Dataset records
(* ===== verification/SettlementDb.v ===== *)
(** * The settlement database ([src/src/db/settlement_db.rs])

    The tables the settlement service writes, by their primary keys
    ([src/schema/settlement_unified.cql]), and the client's statements on them.
    A statement may be lost: the client sees an error, and some of the rows may
    have been written all the same. *)

From S2P Require Import Prelude Ledger EngineOutput.

#[local] Open Scope string_scope.
#[local] Open Scope list_scope.
#[local] Open Scope Z_scope.
#[local] Open Scope rust_scope.

(** ** Tables *)

Record LedgerRow := mkLedgerRow {
  row_delta_avail : Z; row_delta_frozen : Z; row_avail : Z; row_frozen : Z;
  row_event_type : string; row_ref_id : Z; row_created_at : Z
}.

Record LogRow := mkLogRow { log_hash : Z; log_prev_hash : Z; log_data : list Z; log_created_at : Z }.

(** Side, type, price, quantity and filled quantity are null in a row that an
    update created. *)
Record ActiveOrder := mkActive {
  ao_order : option (Z * Z * Z * Z * Z); ao_status : Z; ao_updated_at : Z
}.

Record UserTrade := mkUserTrade {
  ut_role : Z; ut_order_id : Z; ut_counterparty_user_id : Z; ut_counterparty_order_id : Z;
  ut_price : Z; ut_quantity : Z; ut_base_asset_id : Z; ut_quote_asset_id : Z;
  ut_output_sequence : Z; ut_match_seq : Z
}.

Record SettledTrade := mkSettled {
  st_trade_date : Z; st_output_sequence : Z; st_match_seq : Z; st_buy_order_id : Z; st_sell_order_id : Z;
  st_buyer_user_id : Z; st_seller_user_id : Z; st_price : Z; st_quantity : Z; st_base_asset_id : Z;
  st_quote_asset_id : Z; st_buyer_refund : Z; st_seller_refund : Z; st_settled_at : Z
}.

(** What becomes of a request: answered, or lost, with the rows that were
    written all the same (none where the list ends). *)
Inductive Answer := Answered | Lost (written : list bool).

(** The answers to come; when they run out every request is answered. *)
Record SettlementDb := mkDb {
  balance_ledger : gmap (Z * Z * Z) LedgerRow;
  engine_output_log : gmap (Z * Z) LogRow;
  active_orders : gmap (Z * Z * Z * Z) ActiveOrder;
  order_lookup : gmap Z (Z * Z * Z);
  user_trades : gmap (Z * Z * Z * Z) UserTrade;
  settled_trades : gmap Z SettledTrade;
  answers : list Answer
}.

Definition set_ledger (x : gmap (Z * Z * Z) LedgerRow) (d : SettlementDb) : SettlementDb :=
  mkDb x (engine_output_log d) (active_orders d) (order_lookup d) (user_trades d) (settled_trades d) (answers d).
Definition set_log (x : gmap (Z * Z) LogRow) (d : SettlementDb) : SettlementDb :=
  mkDb (balance_ledger d) x (active_orders d) (order_lookup d) (user_trades d) (settled_trades d) (answers d).
Definition set_active (x : gmap (Z * Z * Z * Z) ActiveOrder) (d : SettlementDb) : SettlementDb :=
  mkDb (balance_ledger d) (engine_output_log d) x (order_lookup d) (user_trades d) (settled_trades d) (answers d).
Definition set_lookup (x : gmap Z (Z * Z * Z)) (d : SettlementDb) : SettlementDb :=
  mkDb (balance_ledger d) (engine_output_log d) (active_orders d) x (user_trades d) (settled_trades d) (answers d).
Definition set_user_trades (x : gmap (Z * Z * Z * Z) UserTrade) (d : SettlementDb) : SettlementDb :=
  mkDb (balance_ledger d) (engine_output_log d) (active_orders d) (order_lookup d) x (settled_trades d) (answers d).
Definition set_settled (x : gmap Z SettledTrade) (d : SettlementDb) : SettlementDb :=
  mkDb (balance_ledger d) (engine_output_log d) (active_orders d) (order_lookup d) (user_trades d) x (answers d).
Definition set_answers (x : list Answer) (d : SettlementDb) : SettlementDb :=
  mkDb (balance_ledger d) (engine_output_log d) (active_orders d) (order_lookup d) (user_trades d) (settled_trades d) x.

Abbreviation Db A := (M SettlementDb string A).

Fixpoint masked {A} (mask : list bool) (l : list A) : list A :=
  match mask, l with
  | b :: mask', x :: l' => (if (b : bool) then [x] else []) ++ masked mask' l'
  | _, _ => []
  end.

(** A statement, or the statements of an unlogged batch. *)
Definition execute (context : string) (rows : list (SettlementDb -> SettlementDb)) : Db unit :=
  let* d := get in
  let apply := fold_left (fun d f => f d) in
  match answers d with
  | Lost mask :: rest => put (apply (masked mask rows) (set_answers rest d)) ;;; throw context
  | Answered :: rest => put (apply rows (set_answers rest d))
  | [] => put (apply rows d)
  end.

Definition select (context : string) : Db SettlementDb :=
  execute context [] ;;; get.

(** ** The balance ledger *)

Record CurrentBalance := mkCurrent { cb_seq : Z; cb_avail : Z; cb_frozen : Z; cb_updated_at : Z }.

(** [LIMIT 1] of a partition in descending order of the clustering column:
    [column] gives its value for the keys of the partition. *)
Definition newest {K V} `{Countable K} (column : K -> option Z) (t : gmap K V) : option (Z * V) :=
  map_fold (fun k v e =>
    match column k, e with
    | None, _ => e
    | Some s, Some (s0, _) => if s0 <? s then Some (s, v) else e
    | Some s, None => Some (s, v)
    end) None t.

Definition seq_of (user asset : Z) (k : Z * Z * Z) : option Z :=
  if (k.1.1 =? user) && (k.1.2 =? asset) then Some k.2 else None.

Definition latest_row (user asset : Z) (t : gmap (Z * Z * Z) LedgerRow) : option (Z * LedgerRow) :=
  newest (seq_of user asset) t.

Definition get_current_balance (user_id asset_id : Z) : Db (option CurrentBalance) :=
  let* d := select "" in
  ret ((fun e => mkCurrent e.1 (row_avail e.2) (row_frozen e.2) (row_created_at e.2))
         <$> latest_row (as_i64 user_id) (as_i32 asset_id) (balance_ledger d)).

(** [IF NOT EXISTS]: nothing happens to a row that is there. *)
Definition insert_balance_event (k : Z * Z * Z) (r : LedgerRow) (d : SettlementDb) : SettlementDb :=
  match balance_ledger d !! k with
  | Some _ => d
  | None => set_ledger (<[k := r]> (balance_ledger d)) d
  end.

(** The plain [INSERT] of the batch replaces the row. *)
Definition upsert_balance_event (k : Z * Z * Z) (r : LedgerRow) (d : SettlementDb) : SettlementDb :=
  set_ledger (<[k := r]> (balance_ledger d)) d.

Definition append_balance_event (user_id asset_id seq delta_avail delta_frozen avail frozen : Z)
    (event_type : string) (ref_id now : Z) : Db unit :=
  execute "Failed to insert balance event"
    [insert_balance_event (as_i64 user_id, as_i32 asset_id, as_i64 seq)
       (mkLedgerRow delta_avail delta_frozen avail frozen event_type (as_i64 ref_id) now)].
(* ===== verification/Settlement.v ===== *)
(** * The settlement service ([src/src/bin/settlement_service.rs])

    The check of the hash chain over the batches that the queue delivers, the
    write of the log that is the source of truth, and the dispatch of what an
    output carries to the writers of the derived tables.  The writers' channels
    are bounded and the senders wait, so that nothing is dropped on the way;
    the channels are the lists of what was sent and not yet taken. *)

From S2P Require Import Prelude Ledger EngineOutput SettlementDb.

#[local] Open Scope string_scope.
#[local] Open Scope list_scope.
#[local] Open Scope Z_scope.
#[local] Open Scope rust_scope.

Definition MAX_DRAIN_BATCH : nat := 200.
Definition NUM_BALANCE_WRITERS : Z := 4.
Definition DERIVED_WRITER_BUFFER : nat := Z.to_nat 10000.

(** ** The chain *)

Record ChainState := mkChain { last_seq : Z; last_hash : Z }.

Definition load_chain_state : M SettlementDb Empty_set ChainState :=
  fun d =>
    match get_chain_state d with
    | Ok (seq, h) d' => Ok (mkChain seq h) d'
    | Err _ d' => Ok (mkChain 0 GENESIS_HASH) d'
    | Panic => Panic
    end.

Section verification.
Context {bp : BuildProfile} `{Digests}.

(** One round of the loop of [verify_batch]: [true] when the output is kept.
    After a gap the state is reset, even if the output is then refused. *)
Definition verify_one (o : EngineOutput) : M ChainState Empty_set bool :=
  let* cs := get in
  let* expected := unwrap (op_add (last_seq cs) 1) in
  if out_seq o <? expected then ret false
  else
    (if expected <? out_seq o then put (mkChain (out_seq o - 1) (prev_hash o)) else ret tt) ;;;
    let* cs := get in
    if (out_seq o =? expected) && negb (verify_prev_hash o (last_hash cs)) then ret false
    else if negb (verify o) then ret false
    else
      put (mkChain (out_seq o) (hash o)) ;;;
      ret true.

Fixpoint verify_batch (batch : list EngineOutput) : M ChainState Empty_set (list EngineOutput) :=
  match batch with
  | [] => ret []
  | o :: rest =>
      let* kept := verify_one o in
      let* verified := verify_batch rest in
      ret (if (kept : bool) then o :: verified else verified)
  end.
End verification.

(** ** The service *)

Record Service := mkService {
  chain : ChainState;
  db : SettlementDb;
  balance_channels : list (list (list BalanceEvent));
  trades_channel : list (list TradeOutput * Z);
  orders_channel : list (list EngineOutput)
}.

Definition service_start (cs : ChainState) (d : SettlementDb) : Service :=
  mkService cs d (replicate 4 []) [] [].

Definition set_chain (cs : ChainState) (s : Service) : Service :=
  mkService cs (db s) (balance_channels s) (trades_channel s) (orders_channel s).
Definition set_db (d : SettlementDb) (s : Service) : Service :=
  mkService (chain s) d (balance_channels s) (trades_channel s) (orders_channel s).
Definition set_channels (b : list (list (list BalanceEvent))) (s : Service) : Service :=
  mkService (chain s) (db s) b (trades_channel s) (orders_channel s).
Definition set_trades (t : list (list TradeOutput * Z)) (s : Service) : Service :=
  mkService (chain s) (db s) (balance_channels s) t (orders_channel s).
Definition set_orders (o : list (list EngineOutput)) (s : Service) : Service :=
  mkService (chain s) (db s) (balance_channels s) (trades_channel s) o.

Definition on_chain {E A} (m : M ChainState E A) : M Service E A := zoom (fun s => Some (chain s)) set_chain m.
Definition on_db {E A} (m : M SettlementDb E A) : M Service E A := zoom (fun s => Some (db s)) set_db m.

(** [write_sot_parallel]: one batch for every symbol; all are awaited, and the
    answer is an error if one of them is. *)
Definition symbols_of (outputs : list EngineOutput) : list Z := remove_dups (map out_symbol_id outputs).

Definition shard_outputs (symbol : Z) (outputs : list EngineOutput) : list EngineOutput :=
  List.filter (fun o => out_symbol_id o =? symbol) outputs.

Section service.
Context {bp : BuildProfile} `{Digests} `{OutputCodec}.

Fixpoint write_shards (symbols : list Z) (outputs : list EngineOutput) (now : Z) : M Service Empty_set bool :=
  match symbols with
  | [] => ret true
  | symbol :: rest =>
      let* done :=
        on_db (fun d =>
          match write_engine_outputs_batch (shard_outputs symbol outputs) now d with
          | Ok _ d' => Ok true d'
          | Err _ d' => Ok false d'
          | Panic => Panic
          end) in
      let* all := write_shards rest outputs now in
      ret ((done : bool) && (all : bool))
  end.

Definition write_sot_parallel (outputs : list EngineOutput) (now : Z) : M Service Empty_set bool :=
  write_shards (symbols_of outputs) outputs now.

(** Events of the shard [user_id % NUM_BALANCE_WRITERS]. *)
Definition shard_of (e : BalanceEvent) : Z := be_user_id e mod NUM_BALANCE_WRITERS.

Definition shard_events (shard : Z) (events : list BalanceEvent) : list BalanceEvent :=
  List.filter (fun e => shard_of e =? shard) events.

Definition send_events (events : list BalanceEvent) (i : nat) (channel : list (list BalanceEvent))
  : list (list BalanceEvent) :=
  match shard_events (Z.of_nat i) events with
  | [] => channel
  | es => channel ++ [es]
  end.

Definition dispatch_output (o : EngineOutput) : M Service Empty_set unit :=
  modify (fun s => set_channels (imap (send_events (balance_events o)) (balance_channels s)) s) ;;;
  match trades o with
  | [] => ret tt
  | ts => modify (fun s => set_trades (trades_channel s ++ [(ts, out_seq o)]) s)
  end.

Definition dispatch_to_writers (outputs : list EngineOutput) : M Service Empty_set unit :=
  iter dispatch_output outputs ;;;
  modify (fun s => set_orders (orders_channel s ++ [outputs]) s).

(** An event of the balance authority, on its own queue, is sent without
    waiting: [try_send] on a full channel drops it. *)
Definition forward_balance_event (e : BalanceEvent) : M Service Empty_set unit :=
  modify (fun s =>
    set_channels (alter (fun channel => if Nat.ltb (length channel) DERIVED_WRITER_BUFFER
                                        then channel ++ [[e]] else channel)
                    (Z.to_nat (shard_of e)) (balance_channels s)) s).

(** One turn of [run_processing_loop] on a received batch.  The log write and
    the dispatch run in parallel, on different parts of the state. *)
Definition process_kafka_batch (batch : list EngineOutput) (now : Z) : M Service Empty_set unit :=
  let* verified := on_chain (verify_batch batch) in
  match verified with
  | [] => ret tt
  | _ =>
      let* _written := write_sot_parallel verified now in
      dispatch_to_writers verified
  end.

Fixpoint process_kafka_batches (batches : list (list EngineOutput * Z)) : M Service Empty_set unit :=
  match batches with
  | [] => ret tt
  | (batch, now) :: rest => process_kafka_batch batch now ;;; process_kafka_batches rest
  end.

(** ** The derived writers *)

(** A balance writer takes what waits in its channel, [MAX_DRAIN_BATCH]
    messages at most, and writes it in one batch; an error is logged. *)
Definition balance_writer (i : nat) (now : Z) : M Service Empty_set unit :=
  let* s := get in
  match balance_channels s !! i with
  | Some (_ :: _ as waiting) =>
      modify (fun s => set_channels (<[i := drop MAX_DRAIN_BATCH waiting]> (balance_channels s)) s) ;;;
      on_db (ignore (append_balance_events_batch (concat (take MAX_DRAIN_BATCH waiting)) now))
  | _ => ret tt
  end.

Definition trades_writer (settled_at : Z) : M Service Empty_set unit :=
  let* s := get in
  match trades_channel s with
  | [] => ret tt
  | waiting =>
      modify (set_trades (drop MAX_DRAIN_BATCH waiting)) ;;;
      on_db (iter (fun t => ignore (write_user_trades t settled_at))
               (concat (map fst (take MAX_DRAIN_BATCH waiting))))
  end.

(** Placements and completions of one output. *)
Definition track_orders (o : EngineOutput) : M SettlementDb Empty_set unit :=
  iter (fun p => ignore (insert_active_order p)) (order_placements o) ;;;
  iter (fun c => ignore (mark_order_complete (cp_order_id c) (cp_reason c) (cp_completed_at c)))
    (order_completions o).

Definition orders_writer : M Service Empty_set unit :=
  let* s := get in
  match orders_channel s with
  | [] => ret tt
  | outputs :: rest => modify (set_orders rest) ;;; on_db (iter track_orders outputs)
  end.
End service.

● TASK STATEMENT
Across the records above, count the lines holding "mkLedgerRow" and reply with that number alone.

● RESULT OF THE EXERCISE
2